Lemma tick_published_values (w : World) :
  next_fault (redis_faults w) = false ->
  published_values (events_of logAndNotifyUniqueRequests_tick w) =
    [count_message (Z.of_nat (length (enumerated w))) (rfc3339 w (now w))].
Proof.
  intros Hok. destruct (tick_ok_spec w Hok) as (m & Heq & _).
  erewrite events_of_Ok; [|exact Heq|reflexivity].
  unfold publish_log. destruct (next_fault (write_faults w)); simpl;
    rewrite published_values_dels; reflexivity.
Qed.

(** C4, as stated, fails: identifier 1 is claimed at time 0 and the next
    drain runs two minutes later; the entry has expired, the published count
    is 0, yet one identifier was claimed since the previous drain.  The
    second part reaches the same end through the loop itself: the tick after
    one minute is skipped on an enumeration error, and the tick after two
    minutes publishes 0. *)
Lemma count_equals_claims_counterexample :
  ~ count_equals_claims world0 [(0%N, 1)] (Z.to_N (2 * GoTime.Minute)) /\
  published_values
    (events_of
       (run [Serve (get "1"); Elapse 60000000000; Tick; Elapse 60000000000; Tick])
       (set_redis_faults [false; true] world0)) =
  [count_message 0 "2024-01-01T00:00:00Z"].
Proof.
  split.
  - intros H. specialize (H _ _ eq_refl eq_refl).
    vm_compute in H. discriminate H.
  - vm_compute. reflexivity.
Qed.

(** C4, amended: for a window that starts with no live entry (the previous
    drain cleared the store), has no drain running among its claims, and is
    drained no later than one minute (the TTL) after it started, so that no
    claim record has expired, the count handed to the Publisher is the number
    of distinct identifiers whose claim returned [true]; each identifier is
    claimed, and counted, at most once. *)
Theorem window_count (w : World) (l : list (N * Z)) (dt : N) :
  (forall k, key_live w k = false) ->
  elapsed l + Z.of_N dt <= 1 * GoTime.Minute ->
  exists rs w1,
    claims l w = Ok rs w1 /\
    NoDup (claimed rs) /\
    length (enumerated (world_of (elapse dt w1))) = length (claimed rs) /\
    (next_fault (redis_faults w1) = false ->
       logAndNotifyUniqueRequests_tick (world_of (elapse dt w1)) =
         (publishToKafka (Z.of_nat (length (claimed rs)));;
          delete_keys (enumerated (world_of (elapse dt w1))))
           (redis_called (ERedisKeys "*") (world_of (elapse dt w1)))) /\
    count_equals_claims w l dt.
Proof.
  intros Hempty Hlen.
  assert (Hinv0 : window_inv (now w) [] w).
  { split; [lia| | |apply NoDup_nil_2].
    - intros k e Hk. left. specialize (Hempty k). unfold key_live in Hempty.
      rewrite Hk in Hempty. apply Z.leb_gt in Hempty. exact Hempty.
    - intros id Hin. inversion Hin. }
  destruct (claims_window (now w) l [] w Hinv0) as (rs & w1 & Hrun & Hnow & Hinv);
    [lia|].
  simpl in Hinv.
  set (w2 := world_of (elapse dt w1)).
  assert (Hinv2 : window_inv (now w) (claimed rs) w2).
  { eapply window_inv_frame; [exact Hinv|simpl; lia|reflexivity]. }
  assert (Hnow2 : now w2 <= now w + 1 * GoTime.Minute) by (simpl; lia).
  pose proof (enumerated_window _ _ _ Hinv2 Hnow2) as Hperm.
  assert (Hcount : length (enumerated w2) = length (claimed rs)).
  { rewrite Hperm. apply length_fmap. }
  exists rs, w1. split; [exact Hrun|]. split; [exact (wi_nodup _ _ _ Hinv)|].
  split; [exact Hcount|]. split.
  - intros Hok. rewrite <- Hcount. apply tick_enumerates. exact Hok.
  - intros rs' w1' Hrun' w2' Hok. rewrite Hrun in Hrun'. injection Hrun' as <- <-.
    subst w2'. fold w2 in Hok |- *.
    rewrite (tick_published_values w2 Hok), Hcount.
    rewrite size_list_to_set by exact (wi_nodup _ _ _ Hinv). reflexivity.
Qed.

◆ ◆ ◆

At the line containing "- intros Hok.", start transcribing exactly, and continue through the last line of the listing. Stop there and add nothing.

FINISHED EXERCISE =>
  - intros Hok. rewrite <- Hcount. apply tick_enumerates. exact Hok.
  - intros rs' w1' Hrun' w2' Hok. rewrite Hrun in Hrun'. injection Hrun' as <- <-.
    subst w2'. fold w2 in Hok |- *.
    rewrite (tick_published_values w2 Hok), Hcount.
    rewrite size_list_to_set by exact (wi_nodup _ _ _ Hinv). reflexivity.
Qed.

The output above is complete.